ChurnSage: Advanced Customer Churn Prediction

ChurnSage is an AI-powered tool designed to predict customer churn with high accuracy. Leveraging a real dataset, the project involves extensive data cleaning, preprocessing, and model development using Python and PrismaML. The best performing model is deployed through an interactive Gradio interface, making it accessible and user-friendly.

Project Structure

ChurnSage
│
├── churn_predictor
│   ├── __init__.py
│   ├── churn_predictor.py
│   └── data_preparer.py
│
├── data
│   ├── actiavation_Aug_Oct2023.csv
│   ├── clean_churn_data.csv
│   └── processed_data.csv
│
├── flagged
│
├── models
│   └── knn_model.pkl
│
├── notebooks
│   ├── data_cleaning.ipynb
│   ├── model_preprocessing.ipynb
│   └── modeling.ipynb
│
├── variables
│   ├── le_distributer.pkl
│   ├── le_plan.pkl
│   ├── le_pos.pkl
│   ├── le_reason.pkl
│   └── scaler.pkl
│
├── app.py
├── LICENSE
├── poetry.lock
├── pyproject.toml
└── README.md

Notebooks Summary

Data Cleaning (`notebooks/data_cleaning.ipynb`)

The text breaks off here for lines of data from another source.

(** The indices of the batches answered, per choice. *)
Definition track (choice_index : Z) (indices : Z * Z) (batch_tracker : gmap Z (list (Z * Z)))
    : gmap Z (list (Z * Z)) :=
  match batch_tracker !! choice_index with
  | Some entry => <[choice_index := entry ++ [indices]]> batch_tracker
  | None => <[choice_index := [indices]]> batch_tracker
  end.

(** The loop over the tracker: the last message of a choice is sent unless the
    last batch included it. *)
Fixpoint send_last_messages (events : Events) (batch_tracker : list (Z * list (Z * Z))) : Task Msg () :=
  match batch_tracker with
  | [] => task_ret ()
  | (choice_index, indices) :: batch_tracker =>
      do! completion_state <- read_state events;
      do! entry <- lift (unwrap "completions_detection/streaming.rs:697"
                           (completions_by_choice completion_state !! choice_index));
      do! last_entry <- lift (unwrap "completions_detection/streaming.rs:701" (bt_last_key_value entry));
      do! last_indices <- lift (unwrap "completions_detection/streaming.rs:703" (last indices));
      let '(last_index, completion) := last_entry in
      let '(_, end_index) := last_indices in
      if decide (last_index = end_index) then send_last_messages events batch_tracker
      else
        do! connected <- tell_ok (Ok (Some completion));
        if connected : bool then send_last_messages events batch_tracker else task_ret ()
  end.

Fixpoint process_batches (events : Events) (batch_tracker : gmap Z (list (Z * Z)))
    (detection_batch_stream : list (outcome OrchError Batch)) : Task Msg () :=
  match detection_batch_stream with
  | Ok (choice_index, chunk, detections) :: stream =>
      let indices := (input_start_index chunk, input_end_index chunk) in
      do! response <- attempt (completion_output_response events choice_index chunk detections);
      match response with
      | inl completion =>
          let batch_tracker := track choice_index indices batch_tracker in
          do! connected <- tell_ok (Ok (Some completion));
          if connected : bool then process_batches events batch_tracker stream else task_ret ()
      | inr error => tell (Err error)
      end
  | Err error :: _ => tell (Err error)
  | _ => send_last_messages events (hash_iter batch_tracker)
  end.

(** ** Detection on the whole text *)
Definition completion_choice_text (entry : list (Z * Completion)) : string :=
  concat ((fun chunk => default "" (cch_text <$> head (cp_choices chunk))) <$> entry.*2).

Definition completion_stream_spawn (ctx : Context) (task : CTask) (choice : Z * string)
    (ty : DetectorType) (dets : gmap string DetectorParams)
    : outcome OrchError (list (Z * DetectorType * outcome OrchError (list Detection))) :=
  match ty with
  | TextContents =>
      Ok [(choice.1, ty, text_contents_detections ctx (cmdt_headers task) dets [(0, choice.2)])]
  | TextGeneration =>
      Ok [(choice.1, ty, text_generation_detections ctx (cmdt_headers task) dets
                           (cr_prompt (cmdt_request task)) choice.2)]
  | _ => Panic "completions_detection/streaming.rs:528"
  end.

Definition completion_whole_doc_detection (ctx : Context) (task : CTask)
    (dets : gmap string DetectorParams) (state : CompletionState Completion)
    : outcome OrchError (CompletionDetections * list CompletionDetectionWarning) :=
  groups ← group_detectors_by_type ctx dets;
  let choices := (fun '(choice_index, entry) => (choice_index, completion_choice_text entry))
                   <$> hash_iter (completions_by_choice state) in
  tasks ← spawn_all choices groups (completion_stream_spawn ctx task);
  results ← join_tagged tasks;
  Ok ({| cds_input := cds_input completion_detections_default;
         cds_output := (fun '(choice_index, _, detections) =>
           {| cod_choice_index := choice_index; cod_results := detections |})
             <$> (results : list (Z * DetectorType * list Detection)) |},
      if has_contents_detections results then [unsuitable_output_warning] else []).

(** ** Output detection *)
Definition empty_output_warning : CompletionDetectionWarning :=
  completion_detection_warning_new EmptyOutput
    "One or more choices have no content. Output detection was not executed for those choices".

Definition final_completion (m : CompletionMetadata) (usage : option Usage)
    (detections : option CompletionDetections) (warnings : list CompletionDetectionWarning) : Completion :=
  let d := completion_default in
  {| cp_id := cmd_id m; cp_object := cp_object d; cp_created := cmd_created m; cp_model := cmd_model m;
     cp_choices := cp_choices d; cp_usage := usage;
     cp_system_fingerprint := cp_system_fingerprint d;
     cp_detections := detections; cp_warnings := warnings |}.

Definition read_empty_output {M} (events : Events) : Task M bool :=
  do! seen <- observe events; task_ret (empty_output_of seen).

Definition completion_final_message (ctx : Context) (task : CTask) (whole_doc : gmap string DetectorParams)
    (events : Events) : Task Msg () :=
  do! wanted <- (if bool_decide (whole_doc = ∅)
                 then do! s <- read_state events;
                      if bool_decide (is_Some (state_usage s)) then task_ret true
                      else read_empty_output events
                 else task_ret true);
  if wanted : bool then
    do! s <- read_state events;
    do! m <- lift (unwrap "completions_detection/streaming.rs:319" (metadata s));
    do! s <- read_state events;
    let usage := state_usage s in
    do! empty <- read_empty_output events;
    let warnings := if empty : bool then [empty_output_warning] else [] in
    if bool_decide (whole_doc = ∅) then tell (Ok (Some (final_completion m usage None warnings)))
    else
      do! s <- read_state events;
      do! result <- attempt (lift (completion_whole_doc_detection ctx task whole_doc s));
      match result with
      | inl (detections, warnings) =>
          tell (Ok (Some (final_completion m usage (Some detections) warnings)))
      | inr error => tell (Err error)
      end
  else task_ret ().

Definition completions_handle_output (ctx : Context) (task : CTask) (dets : gmap string DetectorParams)
    (completion_stream : list (Z * Msg)) : Task Msg () :=
  do! parts <- lift (partition_detectors "completions_detection/streaming.rs:233" ctx dets);
  let '(chunk_detectors, whole_doc_detectors) := parts in
  if bool_decide (chunk_detectors = ∅) then
    do! events <- process_completion_stream true None true [] completion_stream;
    completion_final_message ctx task whole_doc_detectors events
  else
    let n := choice_count (cr_extra (cmdt_request task)) in
    do! input_txs <- lift (input_channels "completions_detection/streaming.rs:247" n);
    (* the consumer is spawned once the detection streams are there *)
    do! events <- process_completion_stream true (Some input_txs) false [] completion_stream;
    do! streams <- detection_streams_of ctx (cmdt_headers task) chunk_detectors
                     (fun choice_index => inputs_for choice_index events) (hash_keys input_txs);
    consumer_spawned reads ;!
    process_batches events ∅
      (batches streams (completion_batcher_new (Z.of_nat (size chunk_detectors)))) ;!
    completion_final_message ctx task whole_doc_detectors events.

(** ** The handler *)
Definition completions_streaming_task (ctx : Context) (task : CTask) : Task Msg () :=
  let request := cmdt_request task in
  let input_dets := rd_input (cr_detectors request) in
  let output_dets := rd_output (cr_detectors request) in
  (do! valid <- attempt (lift (
    validate_detectors (hash_iter input_dets) (detectors (ctx_config ctx)) [TextContents] true ≫= fun _ =>
    validate_detectors (hash_iter output_dets) (detectors (ctx_config ctx))
      [TextContents; TextGeneration] true));
  match valid with
  | inr error => tell (Err error)
  | inl _ =>
      do! blocked <- attempt (lift (if bool_decide (input_dets = ∅) then Ok None
                                    else completions_stream_input_detection ctx task input_dets));
      match blocked with
      | inr error => tell (Err error)
      | inl (Some chunk) => tell (Ok (Some chunk))
      | inl None =>
          do! client <- lift (openai_client "completions_detection/streaming.rs:108" ctx);
          do! stream <- attempt (lift (completion_stream client (cmdt_headers task) request));
          match stream with
          | inr error => tell (Err error)
          | inl stream =>
              if bool_decide (output_dets = ∅)
              then process_completion_stream false None true [] stream ;! task_ret ()
              else completions_handle_output ctx task output_dets stream
          end
      end
  end) ;!
  (* every path but a panic signals completion *)
  tell (Ok None).

Definition handle_completions_streaming (reader : option nat) (ctx : Context) (task : CTask)
    : outcome OrchError CompletionsResponse :=
  Ok (CompletionStreaming (spawn reader (completions_streaming_task ctx task))).

(** completions_detection.rs *)
Definition handle_completions (reader : option nat) (ctx : Context) (task : CTask)
    : outcome OrchError CompletionsResponse :=
  match cr_stream (cmdt_request task) with
  | Some true => handle_completions_streaming reader ctx task
  | _ => handle_completions_unary ctx task
  end.
End completions_streaming.

(** ** Lemmas *)
Section completions_streaming_lemmas.
Context {SJ : SerdeJson} {RT : Runtime} {CN : Connector} {SV : Services} {ST : Stamp} {SC : Schedule}.
Notation Msg := (outcome OrchError (option Completion)).
Notation Events := (list (consumer_event Completion)).
Notation CTask := (CompletionsDetectionTask (H := Headers)).
Implicit Types (stream : list (Z * Msg)) (events : Events).

(** *** The consumer *)

(** The choices that were sent text. *)
Definition choices_with_text (txs : option InputTxs) stream : list Z := omap (data_choice txs) stream.

Definition completion_events (has_state : bool) (txs : option InputTxs) stream : Events :=
  (stream ≫= completion_message_events has_state txs) ++ empty_sends txs (choices_with_text txs stream).

Lemma empty_sends_same txs l l' : (forall c, c ∈ l <-> c ∈ l') -> empty_sends txs l = empty_sends txs l'.
Proof.
  intros H. unfold empty_sends. destruct txs as [tx|]; [|done]. f_equal.
  apply list_filter_iff. intros c. by rewrite H.
Qed.

Lemma completion_rest b txs i r (stream : list (Z * Msg)) data :
  completion_message_events b txs (i, r) ++
    ((stream ≫= completion_message_events b txs) ++
     empty_sends txs (choices_with_text txs stream ++
       match data_choice txs (i, r) with Some c => c :: data | None => data end)) =
  (((i, r) :: stream) ≫= completion_message_events b txs) ++
     empty_sends txs (choices_with_text txs ((i, r) :: stream) ++ data).
Proof.
  rewrite bind_cons, <- app_assoc. do 2 f_equal. apply empty_sends_same. intros c.
  unfold choices_with_text. cbn [omap list_omap].
  destruct (data_choice txs (i, r)); set_solver.
Qed.

Lemma process_completion_forward b txs data stream sent rs :
  process_completion_stream b txs true data stream (io_of sent rs) =
  (Ok ((stream ≫= completion_message_events b txs) ++
       empty_sends txs (choices_with_text txs stream ++ data)),
   io_of (sent ++ forwarded stream) rs).
Proof.
  revert sent data. induction stream as [|[i r] stream IH]; intros sent data; [by rewrite app_nil_r|].
  rewrite <- completion_rest. unfold forwarded. rewrite fmap_cons, filter_cons. cbn [snd].
  destruct r as [[c|]|e|]; cbn [process_completion_stream]; unfold task_bind at 1.
  - rewrite tell_ok_io. cbn iota beta. unfold task_bind at 1. rewrite IH, <- app_assoc. done.
  - cbn. unfold task_bind at 1. by rewrite IH.
  - cbn. unfold task_bind at 1. unfold send_, send, io_of at 1. cbn.
    change (Build_Io (Build_Sender (sent ++ [Err e]) None) rs) with (io_of (sent ++ [Err e]) rs).
    rewrite IH, <- app_assoc. done.
  - cbn. unfold task_bind at 1. by rewrite IH.
Qed.

Lemma process_completion_quiet b txs stream io :
  process_completion_stream b txs false [] stream io = (Ok (completion_events b txs stream), io).
Proof.
  unfold completion_events. rewrite <- (app_nil_r (choices_with_text txs stream)).
  generalize (@nil Z) as data.
  induction stream as [|[i r] stream IH]; intros data; [done|]. rewrite <- completion_rest.
  destruct r as [[c|]|e|]; cbn [process_completion_stream]; unfold task_bind, task_ret; by rewrite IH.
Qed.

The data_cleaning.ipynb notebook involves the following steps:

EDA (Exploratory Data Analysis)

Utilized the PrismaML DatasetInformation class to generate a comprehensive summary of the dataset, including basic statistics and data types.
Used PrismaML DatasetInformation class to analyze categorical variables.
Generated visualizations with the PrismaML Plotting class to better understand the distribution and relationships of categorical data.
Analyzed numerical variables using the PrismaML DatasetInformation class.
Created plots using the PrismaML Plotting class to explore distributions and identify potential outliers.

Data Cleaning

Data Suitability: Assessed the suitability of the data types with the data in the columns, identifying any issues that needed addressing.
Dropping Duplicates: Removed duplicate rows to ensure the dataset's integrity.
Changing Column Names: Standardized column names for consistency and clarity.
Column Value Cleaning: Cleaned and standardized column values, for example, changing tenure values to a consistent format:

tenure = {"Short": "Short-term", "Medium": "Medium-term", "Long": "Long-term"}

Filling Missing Data: Addressed missing data using multiple strategies:

Group By Mean/Median/Mode: Imputed missing values based on grouped statistics.
Using Data from Other Columns: Leveraged information from other columns for imputation.
Using Machine Learning: Applied machine learning techniques to predict and fill missing values.

Removing Unneeded Columns for Modeling: Dropped columns that were deemed unnecessary for the modeling process to streamline the dataset.

Model Preprocessing (`notebooks/model_preprocessing.ipynb`)

The model_preprocessing.ipynb notebook involves the following steps:

Encoding

Sklearn Label Encoder:
- Utilized sklearn's LabelEncoder to convert categorical variables into numerical format.
- Applied label encoding to columns with categorical data to facilitate model training.
Manual Label Encoding:
- Performed manual label encoding for specific columns that required custom encoding logic.
- Mapped categorical values to numerical codes for consistency.

Scaling

MinMaxScaler:
- Applied MinMaxScaler from sklearn to scale numerical features.
- Transformed data to a range of [0, 1] to normalize the feature values and improve model performance.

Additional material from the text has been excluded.